We didn’t know what would take down a raven. Ravens are formidable. If we ever let our cat Tater out and she met a raven, that raven would relieve her of both her curiosity and her eyesight in two pokes. Ravens are handsome and large, with massive beaks I would describe as both aristocratic and indigestible. But the beak was nowhere to be found.
When one watches enough TV, one assumes these puzzles are solvable. But we’re more fans than students of nature. I do know a whole lot of individuals who could bring a vast store of knowledge and lore to the problem. Which, I figure, is just about as good as having the knowledge and lore myself. But Dave and I on our own aren’t that good at sleuthing.

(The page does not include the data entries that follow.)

(** The blocks are objects that are handed out by reference and stay in the cache, so that
    what is written to one of them shows at every later read.  [objs] has them with the
    newest first: an object's address is the number of older ones.  [cached] is the
    [WeakMap] from nodes to the addresses of the blocks made of them; [same] is identity
    of nodes. *)
Record BlockObj : Type := {
  bo_id : AttrVal;
  bo_type : string;
  bo_props : Attrs;
  bo_content : list InlineContent;
  bo_children : list nat;
}.
Record Cache : Type := { cached : list (PNode * nat); objs : list BlockObj }.
Definition no_cache : Cache := {| cached := []; objs := [] |}.
Context (same : PNode → PNode → bool).
Definition cache_get (cache : Cache) (n : PNode) : option nat :=
  snd <$> List.find (λ e, same n e.1) (cached cache).
(** What an object shows; its children are older than it is. *)
Fixpoint block_at (heap : list BlockObj) (address : nat) : option Block :=
  match heap with
  | [] => None
  | o :: heap' =>
      if Nat.eqb address (length heap')
      then Some (Blk (bo_id o) (bo_type o) (bo_props o) (bo_content o) (omap (block_at heap') (bo_children o)))
      else block_at heap' address
  end.
(** Writing to the object at an address. *)
Fixpoint write_at (f : BlockObj → BlockObj) (heap : list BlockObj) (address : nat) : list BlockObj :=
  match heap with
  | [] => []
  | o :: heap' => if Nat.eqb address (length heap') then f o :: heap' else o :: write_at f heap' address
  end.
(** [compareBlocksWithMap] writes the list of a block's group to [block.props]; an empty
    start is not written. *)
Definition write_group (childrenType listLevel : AttrVal) (start : option AttrVal) (o : BlockObj) : BlockObj :=
  let props := oset (oset (bo_props o) "childrenType" childrenType) "listLevel" listLevel in
  {| bo_id := bo_id o; bo_type := bo_type o;
     bo_props := match start with Some n => oset props "start" n | None => props end;
     bo_content := bo_content o; bo_children := bo_children o |}.

Definition not_container (n : PNode) : string :=
  "Node must be of type blockContainer, but is of type" +:+ n_type n +:+ ".".

(** What [nodeToBlock] makes of a node without its children: the id, type, props
    and content. *)
Definition block_head (blockSchema : BlockSchema) (node : PNode) (info : BlockInfo) :
    result (Attrs * list InlineContent) :=
  let contentNode := bi_contentNode info in
  let* props :=
    read_props blockSchema (n_type contentNode) (ospread (n_attrs node) (n_attrs contentNode)) in
  let* content := contentNodeToInlineContent contentNode in
  Ok (group_props node props, content).

(** [nodeToBlock(node, blockSchema, blockCache)], the address of the block; the state of
    the calls is the id generator's and the cache.  The children are those of the last child when there
    are two, so that the recursion is on the node. *)
Definition on_ids {A} (c : call G A) : call (G * Cache) A :=
  λ s, let (g, r) := c s.1 in ((g, s.2), r).
(** A new object, put in the cache. *)
Definition cache_set (n : PNode) (o : BlockObj) : call (G * Cache) nat :=
  λ s, let address := length (objs s.2) in
       ((s.1, {| cached := (n, address) :: cached s.2; objs := o :: objs s.2 |}), Ok address).

Fixpoint nodeToBlock (blockSchema : BlockSchema) (node : PNode) : call (G * Cache) nat :=
  if negb (String.eqb (n_type node) "blockContainer") then c_throw (not_container node)
  else λ s,
    match cache_get s.2 node with
    | Some address => (s, Ok address)
    | None =>
        (await* info := c_lift (getBlockInfo node) in
         await* id :=
           match bi_id info with
           | VNull => await* i := on_ids generateID in c_ret (VStr i)
           | i => c_ret i
           end in
         await* head := c_lift (block_head blockSchema node info) in
         await* children :=
           match node with
           | PElem _ _ [_; PElem _ _ kids _] _ => c_map (nodeToBlock blockSchema) kids
           | _ => c_ret []
           end in
         cache_set node {| bo_id := id; bo_type := n_type (bi_contentNode info); bo_props := head.1;
                           bo_content := head.2; bo_children := children |}) s
    end.
(** The block as its reader finds it. *)
Definition seen_block (address : nat) : call (G * Cache) Block := λ s,
  (s, match block_at (objs s.2) address with Some b => Ok b | None => Err "no such block" end).
Definition readNode (blockSchema : BlockSchema) (node : PNode) : call (G * Cache) Block :=
  await* address := nodeToBlock blockSchema node in seen_block address.
End blocks.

For instance, it was Dave’s contention that nothing would take down a raven, because of its aforementioned formidability and all, and so what must have happened was the raven got hit by a semi on the nearby highway and kept flying through the woods before it noticed it was damaged, and then, like Wile E. Coyote going off a cliff and pedaling across the air and finally making the mistake of looking down, it dropped dead onto our trail. Whereupon some opportunistic varmint hoovered it up.
Of course, I find that ridiculous. Clearly this was a terrorist raven who suffered a premature detonation. All the signs indicated it.
We could ask our friend Ranger Dan, the tracking expert. Ranger Dan is able to infer a shrew’s toenail from a single displaced grain of sand. Ranger Dan would have this all figured out, not only the perpetrator and the murder weapon but the motive, the previous three meals of the victim, and his foregone plans for the evening.
I have Facebook friends who could give us input. Real nature nerds. When I reported finding a headless starling on the sidewalk the other day, I got a whole thread of educated guesses as to how a starling would come to be missing his head. And I learned (and subsequently forgot) that one sort of bird predator pulls out the quills and another sort bites them off. I think owls eat the whole thing and urp up whatever they regret later. I believe we ended up with the most plausible scenario being a window-struck starling who later lost her entire head to a crow. Don’t mess with the corvids.
Which brings us back to our raven. Someone sure got it. Someone bit the feathers off first. Someone even ate the head, or took it home and stuck it on a pike as a warning to the other ravens. All that was left was the feathers, and the Nevermore.